Critics of the law said it risked endangering freedom of expression and would have paved the way for “homosexual propaganda” in schools.
In a 154-131 vote called by the far-right League and Brothers of Italy parties, the upper house agreed to block its passage through parliament after it was approved last November by the lower house.
The vote was secret, meaning that lawmakers did not have to publicly declare their position, allowing several of them to defy their party’s line.
The outcome is a “betrayal of a political pact that wanted the country to take a step towards civilisation”, Zan wrote on Twitter.
Chi per mesi, dopo l’approvazione alla Camera, ha seguito le sirene sovraniste che volevano affossare il #ddlZan è il responsabile del voto di oggi al Senato. È stato tradito un patto politico che voleva far fare al Paese un passo di civiltà. Le responsabilità sono chiare.
— Alessandro Zan (@ZanAlessandro) October 27, 2021
In June, the Vatican took the unprecedented step of lodging a formal diplomatic complaint against the law, saying it breached the Concordat, the bilateral treaty between Italy and the Holy See.
Notably, the Vatican was concerned that under the homophobia law, Catholics risked prosecution for expressing opinions in favour of traditional heterosexual family structures.
In response, Prime Minister Mario Draghi said parliament was “free” to legislate on the issue, as Italy “is a secular state, not a confessional state”.
In July, Zan’s centre-left Democratic Party (PD) rejected calls from centrists and those on the right to water down the contents of the bill in a bid to seek bipartisan support.
According to League party leader Matteo Salvini, the PD and the Five Star Movement – which also supported the bill – were defeated for their “arrogance”.

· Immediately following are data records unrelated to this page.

(** Nothing is ever written to an encrypted chat through [Send], edits of the
    request notwithstanding: in a secret chat every send is refused, and the world is
    left exactly as it was. *)
Lemma Service_Send_secret `{SpamGuard G} `{MessageLimiter L} `{PayloadCodec}
    now id before after i (w : world G L) c :
  live_chat (w_db w) (in_ChatID i) = Some c → c_type c = ChatSecret →
  ∃ e, Service_Send now id before after i w = (Err e, w).
Proof.
  intros Hc Hsecret. unfold Service_Send. unfold mbind at 1, prog_bind at 1.
  destruct (validateSend now i) as [j|e] eqn:Hval; [|by exists e].
  pose proof (validateSend_Ok _ _ _ Hval) as [_ _ _ _ _ _ _ _ (Hch & Hse & _)].
  unfold mbind at 1, prog_bind at 1, repo at 1, ChatContextFor. rewrite Hch, Hse.
  destruct (chat_context (w_db w) (in_ChatID i) (in_SenderID i)) as [cx|] eqn:Hcx.
  - rewrite set_db_same. pose proof (chat_context_chat _ _ _ _ Hcx) as [_ (c' & Hc' & Hty & _)].
    rewrite Hc in Hc'. injection Hc' as <-. rewrite Hsecret in Hty.
    unfold mbind at 1, prog_bind at 1, fail_if. destruct (negb _); [eauto|].
    unfold mbind at 1, prog_bind at 1, refuse at 1, checkSendPermission.
    rewrite (bool_decide_true _ Hty). eauto.
  - rewrite set_db_same. eauto.
Qed.

Lemma Send_new_inv now id before after p d r d' :
  Send now id before after p d = (Ok r, d') → sr_Duplicate r = false →
  send_body now id p (before d) = (Ok r, d').
Proof.
  unfold Send. destruct (if sp_AsChat p then _ else _) as [m|e]; [by intros [= <- <-]|].
  case_decide; [|done]. destruct (in_tx _ _) as [[r0|e'] d1] eqn:Htx.
  - intros [= <- <-] _. by apply in_tx_Ok_inv in Htx.
  - destruct (is_unique_violation_of _ _); [|done].
    destruct (messageByClientID _ _ _ _) as [[|] ?]; [by intros [= <- <-]|done].
Qed.

Lemma elem_of_single_publish (b : bool) (o o' : output) : o ∈ (if b then [] else [o']) ↔ b = false ∧ o = o'.
Proof. destruct b; rewrite ?elem_of_nil, ?list_elem_of_singleton; naive_solver. Qed.

(** Everything pushed is backed by the log.  A duplicate send pushes nothing.  A new
    one puts one frame on the subject of each recipient, and on the chat's subject
    exactly when the chat is too large for per-member delivery; each member frame
    carries the number of an entry with that payload in that member's durable log. *)
Lemma Service_Send_frames `{SpamGuard G} `{MessageLimiter L} `{PayloadCodec}
    now id before after i (w : world G L) m w' :
  log_good (before (w_db w)) →
  Service_Send now id before after i w = (Ok m, w') →
  ∃ res new, w_out w' = w_out w ++ new ∧ sr_Message res = m ∧
    (sr_Duplicate res = true → new = []) ∧
    (sr_Duplicate res = false →
       (∀ u, (∃ ev p s, PublishUser u ev p s ∈ new) ↔ u ∈ sr_Recipients res) ∧
       ((∃ c ev p, PublishChat c ev p ∈ new) ↔ sr_FannedOut res = false)) ∧
    (∀ u ev p s, PublishUser u ev p s ∈ new →
       ev = EventMessageNew ∧ p = PayloadMessage (in_ChatID i) m ∧
       ∃ n, s = Some n ∧ user_events (w_db w') !! (u, n) = Some (MkEvent ev p now)).
Proof.
  intros Hlog (j & cx & topicID & res & d & Hval & Hall & Hsend & -> & <- & Hout)%Service_Send_Ok_inv.
  pose proof (validateSend_Ok _ _ _ Hval) as [_ _ _ _ _ _ _ _ (Hch & _)].
  exists res. eexists. split; [exact Hout|]. split; [done|].
  destruct (sr_Duplicate res) eqn:Hdup.
  { split; [done|]. split; [done|]. by intros ???? ?%not_elem_of_nil. }
  apply Send_new_inv in Hsend; [|done].
  destruct (send_body_events _ _ _ _ _ _ Hlog Hsend) as [Hrec Hev]. simpl in Hev. rewrite Hch in Hev.
  split; [done|]. split.
  - intros _. split.
    + intros u. split.
      * intros (ev & p & s & Hin). rewrite !elem_of_app, elem_of_single_publish in Hin.
        destruct Hin as [(u' & [= <- _ _ _] & Hu)%list_elem_of_fmap|[[_ [=]]|[Hin|Hin]]]; [done| |].
        -- by apply list_elem_of_fmap in Hin as (n & [=] & _).
        -- by apply elem_of_single_publish in Hin as [_ [=]].
      * intros Hu. do 3 eexists. rewrite elem_of_app. left. apply list_elem_of_fmap. eauto.
    + split.
      * intros (c & ev & p & Hin). rewrite !elem_of_app, elem_of_single_publish in Hin.
        destruct Hin as [(u' & [=] & Hu)%list_elem_of_fmap|[[Hf _]|[Hin|Hin]]]; [done| |].
        -- by apply list_elem_of_fmap in Hin as (n & [=] & _).
        -- by apply elem_of_single_publish in Hin as [_ [=]].
      * intros Hf. do 3 eexists. rewrite !elem_of_app. right. left. rewrite Hf. by left.
  - intros u ev p s Hin. rewrite !elem_of_app, elem_of_single_publish in Hin.
    destruct Hin as [(u' & [= <- -> -> ->] & Hu)%list_elem_of_fmap|[[_ [=]]|[Hin|Hin]]].
    + do 2 (split; [done|]). destruct (Hrec _ Hu) as [n Hn]. exists n. split; [done|].
      by apply Hev.
    + by apply list_elem_of_fmap in Hin as (n & [=] & _).
    + by apply elem_of_single_publish in Hin as [_ [=]].
Qed.
(* ===== verification/OrganiseTheory.v ===== *)
(** * Scheduled posts, forwarding and live locations: the theorems

    A queued post becomes at most one message however its publishers crash, overlap or
    race with its author; what a forward may copy; how a live location moves and stops. *)

From stdpp Require Import base tactics list sorting relations gmap strings.
From Stdlib Require Import ZArith Lia Floats.SpecFloat.
From S2P Require Import Prelude Steps GoString Httpx Permissions Store ChatContext EventLog MessageRepo MessageTheory RateLimit Ports Antispam Payloads MessagingService MessagingTheory Organise.

Set Default Goal Selector "!".
Open Scope Z_scope.

(** ** A send among others *)

(** The message store stays in order and loses no message. *)
Definition store_grows (d d' : db) : Prop := store_ok d → store_ok d' ∧ persists d d'.
#[export] Instance store_grows_preorder : PreOrder store_grows.
Proof.
  split.
  - intros d Hok. split; [done|]. by apply persists_eq.
  - intros d1 d2 d3 H12 H23 Hok. destruct (H12 Hok) as [Hok2 Hp12]. destruct (H23 Hok2) as [Hok3 Hp23].
    split; [done|]. by eapply persists_trans.
Qed.
Lemma store_step_grows d d' : store_step d d' → store_grows d d'.
Proof. intros Hs Hok. split; [by eapply store_step_ok|by apply store_step_persists]. Qed.
Lemma store_steps_grow d d' : rtc store_step d d' → store_grows d d'.
Proof. intros Hs Hok. split; [by eapply store_steps_ok|by apply store_steps_persist]. Qed.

“They said no to all compromise proposals, including those proposed by the Holy Father (Pope Francis), by associations and by many families,” Salvini said.
In Italy, a predominantly Catholic country that is also home to the Vatican, legislation on LGBT issues is particularly sensitive.
However, a poll in July suggested the law had popular backing, with 62 percent of Italians in favour of the reform.